At the hospital he said, ‘Will half-past four suit you? Be at the main entrance, will you?’ He added kindly, ‘I’m sure you’ll be pleased with your mother’s progress.’ He got out of the car and opened her door, waited while she went in and then, contrary to her surmise, drove out of the forecourt and out of the city. Emma, unaware of this, expecting him to be about his own business in the hospital, made her way to her mother’s room and forgot him at once.
Her mother was indeed better—pale still, and hung around with various tubes, but her hair had been nicely brushed and when Emma had helped her into her pink bed-jacket she looked very nearly her old self.
‘It’s a miracle, isn’t it?’ said Emma, gently embracing her parent. ‘I mean, it’s only forty-eight or so hours and here you are sitting up in bed.’
Mrs Trent, nicely sedated still, agreed drowsily. ‘You brought my knitting? Thank you, dear. Is Queenie all right? And how are you managing to come? It can’t be easy—don’t come every day; it’s such a long way…’
‘Professor Wyatt is standing in for Dr Treble, so he brings me here after morning surgery and takes me back in time for his evening surgery.’
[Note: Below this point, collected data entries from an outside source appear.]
(* ===== verification/AcceptorLiveness.v ===== *)
(** * A listener that is stopping stops

    From a stopping listener every internal action (a posted task, the completion
    of an outstanding operation, a session that completes) decreases a measure or
    reaches [stopped], and one is always possible.  So, whatever order the
    executor chooses and whatever the sessions do, the listener stops. *)

From S2P Require Import Prelude Errors Effect Options Endpoint Status Observers ListenerBase.
From S2P Require Import ListenerFacts Connection AcceptorFacts Acceptor Scenarios AcceptorCore.
From S2P Require Import AcceptorSessions AcceptorWork Budget.

(** ** The measure *)

(** The most work a task can leave behind; [m] is the number of sessions. *)
Definition task_weight (m : nat) (t : task acceptor_task) : nat :=
  match t with
  | TStart _ | TWait _ _ | TCancelWait _ => 2
  | TStop | TDispatch _ _ _ => 1
  | TExt (TShutdownTimer _) => 1 + 2 * m
  | TExt (TConnStart _) => 4
  | TExt (TConnForceClose _) => 2
  | TExt _ => 1
  end.

Definition io_weight (m : nat) (op : io_op) : nat :=
  S (task_weight m (TExt (io_completion op success))).

(** A session that holds its completion handler may complete. *)
Definition conn_weight (x : connection) : nat := if cn_session x then 2 else 0.

Definition sessions_of (w : aworld) : nat := length (m_sessions (w_ext w)).

Definition measure (w : aworld) : nat :=
  sum_list_with (fun x => task_weight (sessions_of w) (snd x)) (w_queue w) +
  sum_list_with (io_weight (sessions_of w)) (a_io (w_ext w)) +
  sum_list_with conn_weight (a_connections (w_ext w)).

(** [Bud b w]: the listener has stopped, or is stopping within the budget. *)
Definition Bud (b : nat) (w : aworld) : Prop :=
  m_state w = listener_state.stopped \/ (m_state w = listener_state.stopping /\ measure w <= b).

Lemma bud_mono b b' w : b <= b' -> Bud b w -> Bud b' w.
Proof. intros Hb [H|[H ?]]; [by left | right; split; [done|lia]]. Qed.

Lemma measure_push ex t w :
  measure (set_w_queue (w_queue w ++ [(ex, t)]) w) = measure w + task_weight (sessions_of w) t.
Proof. unfold measure. simpl. rewrite sum_list_with_app. simpl. unfold sessions_of. simpl. lia. Qed.

(** A task whose weight does not depend on the sessions. *)
Lemma bud_push b d ex t w :
  (forall m, task_weight m t <= d) -> Bud b w ->
  Bud (b + d) (set_w_queue (w_queue w ++ [(ex, t)]) w).
Proof.
  intros Ht [H|[H Hb]]; [by left | right]. split; [done|]. rewrite measure_push.
  specialize (Ht (sessions_of w)). lia.
Qed.

Lemma measure_dequeue i ex t w :
  w_queue w !! i = Some (ex, t) ->
  measure w = task_weight (sessions_of w) t + measure (set_w_queue (remove_at i (w_queue w)) w).
Proof.
  intros Hi. unfold measure. simpl. rewrite (sum_remove_at _ _ _ _ Hi) at 1.
  unfold sessions_of. simpl. lia.
Qed.

Lemma weight_mono m m' t : m <= m' -> task_weight m t <= task_weight m' t.
Proof. intros H. destruct t as [| | | | |[]]; simpl; lia. Qed.

(** Sessions only become fewer. *)
Lemma measure_same_work w w' :
  same_work w w' -> sessions_of w' <= sessions_of w -> measure w' <= measure w.
Proof.
  intros [_ H1 H2 _ H3] Hs. unfold measure. rewrite H1, H2, H3.
  assert (Hq := sum_mono (fun x => task_weight (sessions_of w') (snd x))
    (fun x => task_weight (sessions_of w) (snd x)) (w_queue w) (fun x => weight_mono _ _ (snd x) Hs)).
  assert (Hi := sum_mono (io_weight (sessions_of w')) (io_weight (sessions_of w)) (a_io (w_ext w))
    (fun x => le_n_S _ _ (weight_mono _ _ _ Hs))). lia.
Qed.

Lemma bud_update b d c f w :
  (forall x, conn_weight (f x) <= conn_weight x + d) -> Bud b w ->
  Bud (b + d) (ext_update (update_connection c f) w).
Proof.
  intros Hf [H|[H Hb]]; [by left | right]. split; [done|]. unfold measure in *. simpl.
  pose proof (sum_alter conn_weight f d c (a_connections (w_ext w)) Hf).
  unfold sessions_of in *. simpl. lia.
Qed.

(** ** What a computation adds to the measure *)

Global Instance bud_meta b : MetaInsensitive (Bud b).
Proof. split; intros ? w H; exact H. Qed.

Global Instance bud_log b : LogInsensitive (Bud b).
Proof. split; intros ? w H; exact H. Qed.

Global Instance bud_graded : Graded Bud.
Proof. intros b b' w. apply bud_mono. Qed.

Abbreviation spends d m := (Budget.spends good Bud d m).

Lemma spends_post ex t d : (forall m, task_weight m t <= d) -> spends d (post ex t).
Proof.
  intros Ht b e w He H. apply wp_post; [intros _; by apply bud_push|].
  intros x _. eapply bud_mono; [|exact H]. lia.
Qed.

Lemma spends_update c f d :
  (forall x, conn_weight (f x) <= conn_weight x + d) -> spends d (modify_ext (update_connection c f)).
Proof. intros Hf b e w He H. unfold modify_ext. eff_step. by apply bud_update. Qed.

Ltac weigh := intros; unfold conn_weight; simpl; lia.

(** *** Connections *)

Lemma spends_conn_finish c ec ep : spends 1 (Connection.finish c ec ep).
Proof.
  intros b e w He H. unfold Connection.finish, close_now, session_finished_post, get_ext, modify_ext.
  assert (H' : Bud (b + 1) w) by (eapply bud_mono; [|exact H]; lia).
  do 3 eff_step. eff_step; [|by eff_step]. eff_step; [by eff_step|]. do 7 eff_step.
  assert (H1 : Bud b (ext_update (update_connection c (set_cn_socket_open false))
                       (ext_update (update_connection c (set_cn_finished true)) w))).
  { rewrite <- (Nat.add_0_r b), <- (Nat.add_0_r (b + 0)). apply bud_update; [weigh|].
    apply bud_update; [weigh | done]. }
  eff_step; [|eapply bud_mono; [|exact H1]; lia]. apply wp_post.
  - intros _. apply bud_push; [simpl; lia | done].
  - intros x _. eff_step. eapply bud_mono; [|exact H1]; lia.
Qed.

Lemma spends_session_handler c ec : spends 1 (session_handler c ec).
Proof.
  unfold session_handler. apply (spends_bind 0 1); [apply spends_gets|]. intros conns.
  destruct (conns !! c); [|by eapply spends_mono; [|apply spends_ret]; lia].
  apply (spends_bind 0 1); [apply spends_update; weigh | intros; apply spends_conn_finish].
Qed.

Lemma spends_report c x : spends 0 (report c x).
Proof. destruct x; [apply spends_update; weigh | apply spends_ret]. Qed.

Lemma spends_start c : spends 3 (start c).
Proof.
  unfold start, async_run. apply (spends_try 2 1); [|intros; apply spends_conn_finish].
  apply (spends_bind 0 2); [apply spends_asks|]. intros run.
  apply (spends_bind 0 2); [apply spends_report|]. intros _.
  apply (spends_bind 2 0).
  - destruct (s_complete run).
    + eapply spends_mono; [|apply spends_session_handler]. lia.
    + apply spends_update. intros x. unfold conn_weight. simpl. destruct (cn_session x); lia.
  - intros _. destruct (s_throw run); [apply spends_throw | apply spends_ret].
Qed.

(** The session completes: its handler is spent. *)
Lemma spends_session_completes c x ec e w b y :
  good e -> m_state w = listener_state.stopping -> measure w <= S b ->
  a_connections (w_ext w) !! c = Some y -> cn_session y = true ->
  wp (session_completes c x ec) e w (fun _ => Bud b) (fun _ => Bud b).
Proof.
  intros He Hst Hb Hy Hs. unfold session_completes, get_ext, modify_ext. do 2 eff_step.
  rewrite Hy, Hs. unfold when. do 2 eff_step. set (w1 := ext_update _ w).
  assert (Hm : measure w1 + 2 = measure w).
  { assert (E := sum_spend conn_weight (set_cn_session false) 2 c _ y Hy).
    unfold conn_weight in E at 1 2. simpl in E. rewrite Hs in E. specialize (E eq_refl).
    unfold measure, sessions_of in *. simpl. lia. }
  assert (H1 : Bud (pred b) w1) by (right; split; [exact Hst | lia]).
  replace b with (pred b + (0 + 1)) by lia.
  apply (spends_bind (ok := good) 0 1); [apply spends_report | intros; apply spends_session_handler | done | done].
Qed.

(** *** The listener *)

Section Listener.
Variable cfg : config.

Lemma spends_get_ext {A} (f : acceptor_state -> A) : spends 0 (get_ext f).
Proof. apply spends_gets. Qed.

(** [finish] stops the listener. *)
Lemma finish_stops ec reason e w :
  wp (Acceptor.finish cfg ec reason) e w
    (fun _ w' => m_state w' = listener_state.stopped) (fun _ w' => m_state w' = listener_state.stopped).
Proof.
  assert (Hv : v_state (v_finish (view_of w)) = listener_state.stopped).
  { unfold v_finish. case_bool_decide as E; [exact E | reflexivity]. }
  eapply wp_mono; [by apply (refines_finish cfg ec reason e w (view_of w)) | |];
    intros ? w' Hw; by rewrite (viewed_state _ _ Hw).
Qed.

Lemma spends_maybe_finish : spends 0 (maybe_finish cfg).
Proof.
  intros b e w He H. rewrite Nat.add_0_r. unfold maybe_finish, state, get_ext, stop_reason.
  do 10 eff_step. eff_step; [|done].
  eapply wp_mono; [apply finish_stops | |]; by left.
Qed.

(** A stop is already in progress. *)
Lemma spends_begin_stop ec reason : spends 0 (begin_stop cfg ec reason).
Proof.
  intros b e w He H. rewrite Nat.add_0_r. unfold begin_stop, state. do 2 eff_step.
  rewrite !bool_decide_eq_false_2; [by eff_step | | |]; destruct H as [->|[-> _]]; done.
Qed.

Lemma spends_accept_next reason : spends 0 (accept_next cfg reason).
Proof.
  intros b e w He H. unfold accept_next, state, get_ext. do 6 eff_step.
  rewrite !bool_decide_eq_false_2 by (destruct H as [->|[-> _]]; done). simpl.
  apply (spends_bind (ok := good) 0 0); [apply spends_maybe_finish | intros; apply spends_ret | done | done].
Qed.

Lemma spends_complete_on ex h ec : spends 1 (complete_on ex h ec).
Proof. apply spends_post. simpl. lia. Qed.

Lemma spends_clear_slot op : spends 0 (clear_slot op).
Proof. apply spends_nothrow. intros b. apply nt_clear_slot, _. Qed.

(** The tasks a stopping listener may run: [d] is what is left of their weight. *)
Definition spent (d : nat) (m : AM unit) : Prop :=
  forall b e w, good e -> m_state w = listener_state.stopping -> measure w <= b ->
    wp m e w (fun _ => Bud (b + d)) (fun _ => Bud (b + d)).

Lemma spends_spent d m : spends d m -> spent d m.
Proof. intros Hm b e w He Hs Hb. apply Hm; [done|]. by right. Qed.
‘That’s nice.’ Mrs Trent gave Emma’s hand a little squeeze. ‘So I’ll see you each day; I’m so glad.’ She closed her eyes and dropped off and Emma sat holding her hand, making plans.
A job—that was the most important thing to consider; a job she would be able to give up when her mother returned home. She might not be trained for anything much but she could type well enough and she could do simple accounts and housekeep adequately enough; there was sure to be something…
Her mother woke presently and she talked cheerfully about everyday things, not mentioning Mrs Smith-Darcy and, indeed, she didn’t intend to do so unless her mother asked.